Maybe you found them. Maybe you stole them. Maybe you're a dancer, an actor, and people know this is the way to applaud. Maybe it's your birthday, or maybe someone picked them up when they were dropped, discarded, and handed them to you, saying "I just hate to see things go to waste." Anyhow, here they are, and like everything they die.
  • hang them upside down: with a dancer, a flower-delivery guy and 3 couples living in our apt, we had a wall full of drying roses.
  • put them in a box with silicone: you know, the do not eat dessicant?
  • ignore them: in their jar, with the water evaporating, they will nod over and dry with crooked necks. not so pretty but no effort is required.
  • pull them apart and dry the petals. that is, if you can find something to do with flat, crumbly rose petals.
And then what do you do? Let them gather dust. One day, take them all down, break their necks and send the broken blossoms to people who do not know their sad history. This is called recycling beauty. They will think you are poetic. Glue the petals to letters and send them away. Paste them in your journal. Or, if they are sweet to you still, put them in a jar and stand it in the sun. Hang them from the ceiling over your bed and watch the breeze play with them.
Most flowers are relatively easy to dry. For things like carnations or baby's breath you just leave them in the vase, without water, and they dry happily.
For a lot of other flowers like pansies or any "thinner" flower you just press them. No biggie there.

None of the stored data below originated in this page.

(** The block of the arguments and everything it refers to, found from [sys]. *)
Lemma main_args_found (m : mem) (argv : list (list Z)) (n : nat) sys arr :
  Forall (Forall (fun c => c <> 0)) argv -> Forall (fun s => (List.length s < n)%nat) argv ->
  get32 m (sys + 4) = Z.of_nat (List.length argv) -> get32 m (sys + 8) = arr ->
  (forall k s, argv !! k = Some s -> holds_string m (get32 m (arr + 4 * Z.of_nat k)) s) -> main_args n m sys = argv.
Proof.
  intros Hnz Hn Hc Ha Hs. unfold main_args. rewrite Hc, Ha, Nat2Z.id. apply list_eq. intros k. rewrite list_lookup_fmap.
  destruct (argv !! k) as [s|] eqn:E.
  - pose proof (lookup_lt_Some _ _ _ E). rewrite lookup_seq_lt by done. cbn. f_equal. apply c_string_holds.
    + exact (Forall_lookup_1 _ _ _ _ Hnz E).
    + exact (Forall_lookup_1 _ _ _ _ Hn E).
    + by apply Hs.
  - apply lookup_ge_None in E. by rewrite lookup_seq_ge.
Qed.

(** A length that is no positive number flushes nothing. *)
Lemma sync_negative dst l : - 2 ^ 31 <= l < - 127 -> elf_sync_before_exec dst l = [].
Proof.
  intros Hl. unfold elf_sync_before_exec, LINESIZE. rewrite s32_value by lia. change (128 - 1) with (Z.ones 7).
  rewrite (Z.ldiff_ones_r (l + Z.ones 7)) by lia. rewrite Z.shiftl_mul_pow2, Z.shiftr_div_pow2 by lia. change (2 ^ 7) with 128.
  rewrite Z.div_mul by lia. change (Z.ones 7) with 127. pose proof (Z.div_lt_upper_bound (l + 127) 128 0 ltac:(lia) ltac:(lia)).
  by replace (Z.to_nat ((l + 127) / 128)) with 0%nat by lia.
Qed.

Section arguments.
Context (argv : list (list Z)) (m : mem).
Abbreviation argc := (Z.of_nat (List.length argv)).
Abbreviation arr := (ELF_ARGV_BEGIN + sizeof_argv).
Hypothesis argv_text : Forall (Forall (fun c => c <> 0)) argv.
Hypothesis argv_room : arr + 16 * argc + room argv <= 0x8B000000.

(** What [elf_setArgcArgv] leaves in memory. *)
Lemma set_args_run : exists m1, elf_setArgcArgv argv m = Ok [] m1 /\
  get32 m1 ELF_ARGV_BEGIN = ARGV_MAGIC /\ get32 m1 (ELF_ARGV_BEGIN + 4) = argc /\ get32 m1 (ELF_ARGV_BEGIN + 8) = arr /\
  (forall k s, argv !! k = Some s -> ELF_DATA_RELOC_START <= get32 m1 (arr + 4 * Z.of_nat k) /\ holds_string m1 (get32 m1 (arr + 4 * Z.of_nat k)) s).
Proof.
  pose proof (room_nonneg argv) as Hroom. unfold sizeof_argv, ELF_ARGV_BEGIN in *.
  destruct (copy_args_run (0x8A000000 + 12) argv 0 (0x8A000000 + 12 + 16 * argc) m) as (m0 & E & _ & Hargs); [lia|lia|lia|lia|].
  unfold elf_setArgcArgv, sizeof_argv, ELF_ARGV_BEGIN. rewrite (bind_ok _ _ _ _ _ E).
  set (m1 := mem_write m0 0x8A000000 (put_be ARGV_MAGIC)). set (m2 := mem_write m1 (0x8A000000 + 4) (put_be argc)).
  set (m3 := mem_write m2 (0x8A000000 + 8) (put_be (0x8A000000 + 12))). exists m3. split_and!.
  - erewrite bind_ok by reflexivity. fold m1. erewrite bind_ok by reflexivity. fold m2. erewrite bind_ok by reflexivity. fold m3.
    unfold ret. f_equal. apply sync_negative. rewrite (s32_congr _ (12 + (0x8A000000 + 12 + 16 * argc + room argv) - 2 ^ 32)).
    + rewrite s32_value; lia.
    + replace (12 + (0x8A000000 + 12 + 16 * argc + room argv)) with (12 + (0x8A000000 + 12 + 16 * argc + room argv) - 2 ^ 32 + 1 * 2 ^ 32) at 1 by lia.
      by rewrite Z.mod_add by lia.
  - rewrite (get32_ext m1); [apply get32_write; unfold ARGV_MAGIC; lia|]. intros x Hx. unfold m3, m2. rewrite !put32_at. zcases.
  - rewrite (get32_ext m2); [apply get32_write; lia|]. intros x Hx. unfold m3. rewrite !put32_at. zcases.
  - apply get32_write. lia.
  - intros k s Hk. destruct (Hargs k s Hk) as (p & Hp & H1 & H2 & H3). rewrite Z.add_0_l in Hp. pose proof (lookup_lt_Some _ _ _ Hk) as Hlt.
    assert (forall x, 0x8A000000 + 12 <= x -> m3 x = m0 x) as Hkeep by (intros x Hx; unfold m3, m2, m1; rewrite !put32_at; zcases).
    rewrite (get32_ext m0), Hp by (intros x Hx; apply Hkeep; lia). unfold ELF_DATA_RELOC_START. split; [lia|].
    intros j Hj. rewrite Hkeep by lia. by apply H3.
Qed.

Roses are a bit harder though. If you just let them sit in the vase they wither and go all limp and all the pedals fall off--and you end up with dried petals only. And the flower's too thick to press well. The only way to dry a rose that gets ideal results is this:

Hang it upside-down.

Tie a string around the stem, put it thru the stem, clamp it onto someting, tie it onto something. Doesn't matter, just get it completely upside down somehow. And leave it there. A week usually does it, sometimes 10 days.
If you want to, the first few days, reshape the petals to make it more perfectly formed. Since they are limp they are easy to manipulate. After they start to get brittle, however, leave them alone for awhile. You will now have a dried rose that has retained its shape and most of its beauty.

Normally when the flower has no water, the petals get limp and droop downwards. But when it is hanging upside down, 'downward' is the *proper* direction for maintaining the correct shape. The pull of gravity is what causes the rose to dry correctly. This is the only way to really dry a rose with good results.